◆ **TRY IT**: Below are the entries; return every line among them that holds the word "number".

◆ **SUPPLIED MATERIAL**:
(** X9.  Whatever the marketplace does, a list that [get_offer_ids]
    returns is the offer ids of the pages served up to and including the
    first page that signals the end, in that order: no page before the
    signal is missing and none is fetched after it.  The number of
    exchanges is the number of those pages, and any larger fuel gives
    the same list. *)
Theorem get_offer_ids_sound :
  (forall (server : Type)
          (get_product_list : string -> server -> result Seller.page * server)
          (srv : server) fuel ids srv',
     Seller.get_offer_ids get_product_list fuel srv = Some (Ok ids, srv') ->
     exists j ps,
       (j < fuel)%nat
       ∧ served get_product_list Seller.last_id (S j) "" srv = Some (ps, srv')
       ∧ signals Seller.items seller_stop [] ps j
       ∧ (forall i, (i < j)%nat -> ¬ signals Seller.items seller_stop [] ps i)
       ∧ ids = Seller.p_offer_id <$> concat (Seller.items <$> ps)
       ∧ forall fuel', (j < fuel')%nat ->
           Seller.get_offer_ids get_product_list fuel' srv = Some (Ok ids, srv'))
  ∧ (forall (server : Type)
            (get_product_list : pyval -> server -> result Market.page * server)
            (srv : server) fuel ids srv',
     Market.get_offer_ids get_product_list fuel srv = Some (Ok ids, srv') ->
     exists j ps,
       (j < fuel)%nat
       ∧ served get_product_list Market.nextPageToken (S j) (VStr "") srv = Some (ps, srv')
       ∧ signals Market.offerMappingEntries market_stop [] ps j
       ∧ (forall i, (i < j)%nat ->
          ¬ signals Market.offerMappingEntries market_stop [] ps i)
       ∧ ids = (fun product => Market.shopSku (Market.e_offer product))
               <$> concat (Market.offerMappingEntries <$> ps)
       ∧ forall fuel', (j < fuel')%nat ->
           Market.get_offer_ids get_product_list fuel' srv = Some (Ok ids, srv')).
Proof.
  split.
  - intros server gpl srv fuel ids srv' H. unfold Seller.get_offer_ids in H.
    rewrite seller_fetch_all_paginate in H.
    destruct (paginate _ _ _ _ fuel "" [] srv) as [[[pl|e] srv1]|] eqn:Hp; [|done..].
    injection H as <- <-.
    destruct (paginate_Ok _ _ _ _ _ _ _ _ _ _ Hp) as (j & ps & Hj & Hs & Hsig & Hfirst & ->).
    exists j, ps. repeat (split; [done|]). simpl.
    intros fuel' Hf. unfold Seller.get_offer_ids.
    rewrite seller_fetch_all_paginate.
    destruct (paginate_stops gpl Seller.items Seller.last_id seller_stop
                j "" [] srv ps srv1 Hs Hsig) as (j' & srv2 & Hj' & Hsj' & _ & Hs' & Hrun).
    assert (j' = j) as Hjj.
    { destruct (decide (j' = j)) as [|Hne]; [done|].
      exfalso. apply (Hfirst j'); [lia|done]. }
    subst j'.
    rewrite (Hrun fuel' Hf).
    pose proof (served_length _ _ _ _ _ _ _ Hs) as Hlen.
    rewrite Hs in Hs'. injection Hs' as Hps <-.
    rewrite take_ge by lia. done.
  - intros server gpl srv fuel ids srv' H. unfold Market.get_offer_ids in H.
    rewrite market_fetch_all_paginate in H.
    destruct (paginate _ _ _ _ fuel (VStr "") [] srv) as [[[pl|e] srv1]|] eqn:Hp; [|done..].
    injection H as <- <-.
    destruct (paginate_Ok _ _ _ _ _ _ _ _ _ _ Hp) as (j & ps & Hj & Hs & Hsig & Hfirst & ->).
    exists j, ps. repeat (split; [done|]). simpl.
    intros fuel' Hf. unfold Market.get_offer_ids.
    rewrite market_fetch_all_paginate.
    destruct (paginate_stops gpl Market.offerMappingEntries Market.nextPageToken market_stop
                j (VStr "") [] srv ps srv1 Hs Hsig) as (j' & srv2 & Hj' & Hsj' & _ & Hs' & Hrun).
    assert (j' = j) as Hjj.
    { destruct (decide (j' = j)) as [|Hne]; [done|].
      exfalso. apply (Hfirst j'); [lia|done]. }
    subst j'.
    rewrite (Hrun fuel' Hf).
    pose proof (served_length _ _ _ _ _ _ _ Hs) as Hlen.
    rewrite Hs in Hs'. injection Hs' as Hps <-.
    rewrite take_ge by lia. done.
Qed.

Lemma get_offer_ids_sound_witness :
  Seller.get_offer_ids sample_ozon 7 0%nat = Some (Ok ["123"; "456"; "789"], 2%nat)
  ∧ exists j ps,
      served sample_ozon Seller.last_id (S j) "" 0%nat = Some (ps, 2%nat)
      ∧ ["123"; "456"; "789"] = Seller.p_offer_id <$> concat (Seller.items <$> ps).
Proof.
  assert (Seller.get_offer_ids sample_ozon 7 0%nat = Some (Ok ["123"; "456"; "789"], 2%nat))
    as H by (vm_compute; reflexivity).
  split; [exact H|].
  destruct (proj1 get_offer_ids_sound nat sample_ozon 0%nat 7%nat _ _ H)
    as (j & ps & _ & Hs & _ & _ & Hids & _).
  exists j, ps. split; [exact Hs|exact Hids].
Defined.

(** X10.  When [get_offer_ids] raises, the exception is the one an
    exchange with the marketplace raised: the pages before it were
    served without a signal, the failing exchange was made with the
    cursor of the last of them (the empty start cursor when there was
    none), it was made once, and the pages gathered so far are not
    returned. *)
Theorem get_offer_ids_propagates_error :
  (forall (server : Type)
          (get_product_list : string -> server -> result Seller.page * server)
          (srv : server) fuel e srv',
     Seller.get_offer_ids get_product_list fuel srv = Some (Raise e, srv') ->
     exists j ps srv0,
       (j < fuel)%nat
       ∧ served get_product_list Seller.last_id j "" srv = Some (ps, srv0)
       ∧ (forall i, ¬ signals Seller.items seller_stop [] ps i)
       ∧ get_product_list (cursor_after Seller.last_id "" ps) srv0 = (Raise e, srv'))
  ∧ (forall (server : Type)
            (get_product_list : pyval -> server -> result Market.page * server)
            (srv : server) fuel e srv',
     Market.get_offer_ids get_product_list fuel srv = Some (Raise e, srv') ->
     exists j ps srv0,
       (j < fuel)%nat
       ∧ served get_product_list Market.nextPageToken j (VStr "") srv = Some (ps, srv0)
       ∧ (forall i, ¬ signals Market.offerMappingEntries market_stop [] ps i)
       ∧ get_product_list (cursor_after Market.nextPageToken (VStr "") ps) srv0
         = (Raise e, srv')).
Proof.
  split.
  - intros server gpl srv fuel e srv' H. unfold Seller.get_offer_ids in H.
    rewrite seller_fetch_all_paginate in H.
    destruct (paginate _ _ _ _ fuel "" [] srv) as [[[pl|e0] srv1]|] eqn:Hp; [done| |done].
    injection H as <- <-. by eapply paginate_Raise.
  - intros server gpl srv fuel e srv' H. unfold Market.get_offer_ids in H.
    rewrite market_fetch_all_paginate in H.
    destruct (paginate _ _ _ _ fuel (VStr "") [] srv) as [[[pl|e0] srv1]|] eqn:Hp;
      [done| |done].
    injection H as <- <-. by eapply paginate_Raise.
Qed.

Lemma get_offer_ids_propagates_error_witness :
  let broken := fun (last_id : string) (calls : nat) =>
                  if String.eqb last_id "" then sample_ozon last_id calls
                  else (Raise TypeError, S calls) in
  Seller.get_offer_ids broken 7 0%nat = Some (Raise TypeError, 2%nat)
  ∧ exists j ps srv0,
      served broken Seller.last_id j "" 0%nat = Some (ps, srv0)
      ∧ broken (cursor_after Seller.last_id "" ps) srv0 = (Raise TypeError, 2%nat).
Proof.
  intros broken.
  assert (Seller.get_offer_ids broken 7 0%nat = Some (Raise TypeError, 2%nat))
    as H by (vm_compute; reflexivity).
  split; [exact H|].
  destruct (proj1 get_offer_ids_propagates_error nat broken 0%nat 7%nat _ _ H)
    as (j & ps & srv0 & _ & Hs & _ & Hfail).
  exists j, ps, srv0. split; [exact Hs|exact Hfail].
Defined.

(** X11.  [get_offer_ids] is still running after [fuel] exchanges
    exactly when the marketplace has served [fuel] pages without a
    failure and none of them signalled the end.  So a marketplace that
    never signals (an Ozon [total] that never equals the number of items
    received, a Yandex.Market token that is never empty) keeps the loop
    going for ever: there is no cap on the number of pages. *)
Theorem get_offer_ids_runs_while_no_signal :
  (forall (server : Type)
          (get_product_list : string -> server -> result Seller.page * server)
          (srv : server) fuel,
     Seller.get_offer_ids get_product_list fuel srv = None <->
     exists ps srv0,
       served get_product_list Seller.last_id fuel "" srv = Some (ps, srv0)
       ∧ forall i, ¬ signals Seller.items seller_stop [] ps i)
  ∧ (forall (server : Type)
            (get_product_list : pyval -> server -> result Market.page * server)
            (srv : server) fuel,
     Market.get_offer_ids get_product_list fuel srv = None <->
     exists ps srv0,
       served get_product_list Market.nextPageToken fuel (VStr "") srv = Some (ps, srv0)
       ∧ forall i, ¬ signals Market.offerMappingEntries market_stop [] ps i).
Proof.
  split.
  - intros server gpl srv fuel. unfold Seller.get_offer_ids.
    rewrite seller_fetch_all_paginate. split.
    + destruct (paginate _ _ _ _ fuel "" [] srv) as [[[pl|e0] srv1]|] eqn:Hp; [done..|].
      intros _. by eapply paginate_None.
    + intros (ps & srv0 & Hs & Hnone).
      by rewrite (paginate_no_signal _ _ _ _ _ _ _ _ _ _ Hs Hnone).
  - intros server gpl srv fuel. unfold Market.get_offer_ids.
    rewrite market_fetch_all_paginate. split.
    + destruct (paginate _ _ _ _ fuel (VStr "") [] srv) as [[[pl|e0] srv1]|] eqn:Hp;
        [done..|].
      intros _. by eapply paginate_None.
    + intros (ps & srv0 & Hs & Hnone).
      by rewrite (paginate_no_signal _ _ _ _ _ _ _ _ _ _ Hs Hnone).
Qed.

Lemma get_offer_ids_runs_while_no_signal_witness :
  Seller.get_offer_ids sample_ozon 1 0%nat = None
  ∧ exists ps srv0,
      served sample_ozon Seller.last_id 1 "" 0%nat = Some (ps, srv0)
      ∧ forall i, ¬ signals Seller.items seller_stop [] ps i.
Proof.
  assert (Seller.get_offer_ids sample_ozon 1 0%nat = None) as H by (vm_compute; reflexivity).
  split; [exact H|].
  exact (proj1 (proj1 get_offer_ids_runs_while_no_signal nat sample_ozon 0%nat 1%nat) H).
Defined.

(** ** The upload procedures *)

Lemma divide_batches {A} (l : list A) (n : Z) :
  0 < n ->
  exists batches,
    Seller.divide l n = Ok batches
    ∧ concat batches = l
    ∧ Forall (fun b => (0 < length b <= Z.to_nat n)%nat) batches.
Proof.
  intros Hn. eexists. split; [by apply divide_windows|].
  destruct (range_length_pos l n Hn) as (Hcover & Hin & _).
  split.
  - rewrite concat_windows. by apply take_ge.
  - apply Forall_fmap, Forall_forall. intros k Hk.
    apply elem_of_seq in Hk as [_ Hk]. simpl in Hk. pose proof (Hin k Hk).
    unfold window. simpl. rewrite length_take, length_drop. lia.
Qed.

Lemma divide_nil {A} (n : Z) : 0 < n -> Seller.divide (@nil A) n = Ok [].
Proof.
  intros Hn. destruct (divide_batches (@nil A) n Hn) as (batches & -> & Hc & HF).
  destruct batches as [|b batches]; [done|].
  apply Forall_cons in HF as [Hb _]. simpl in Hc.
  apply app_eq_nil in Hc as [-> _]. simpl in Hb. lia.
Qed.

(** After a stock reconciliation over duplicate-free offer ids, no row
    of the feed has its code in what is left of the list. *)
Lemma create_prices_after_create_stocks {R} (mk : string -> Z -> R) s stocks objects :
  NoDup (offer_ids s) ->
  stocks_with mk s = (Ok stocks, objects) ->
  Seller.create_prices objects = (Ok [], objects)
  ∧ Market.create_prices objects = (Ok [], objects).
Proof.
  intros Hnd H.
  destruct (stocks_with_store mk s stocks objects H) as (Hfeed & Hids & _ & _ & Hiff).
  rewrite seller_create_prices_run, market_create_prices_run.
  rewrite known_rows_nil; [done|].
  intros w Hw Hin. apply (Hiff Hnd) in Hin as [_ Hn]. apply Hn.
  rewrite <- Hfeed. by apply list_elem_of_fmap_2.
Qed.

◆ **RESULT FOR THIS TASK**:
    signal is missing and none is fetched after it.  The number of
    exchanges is the number of those pages, and any larger fuel gives
    never signals (an Ozon [total] that never equals the number of items
    going for ever: there is no cap on the number of pages. *)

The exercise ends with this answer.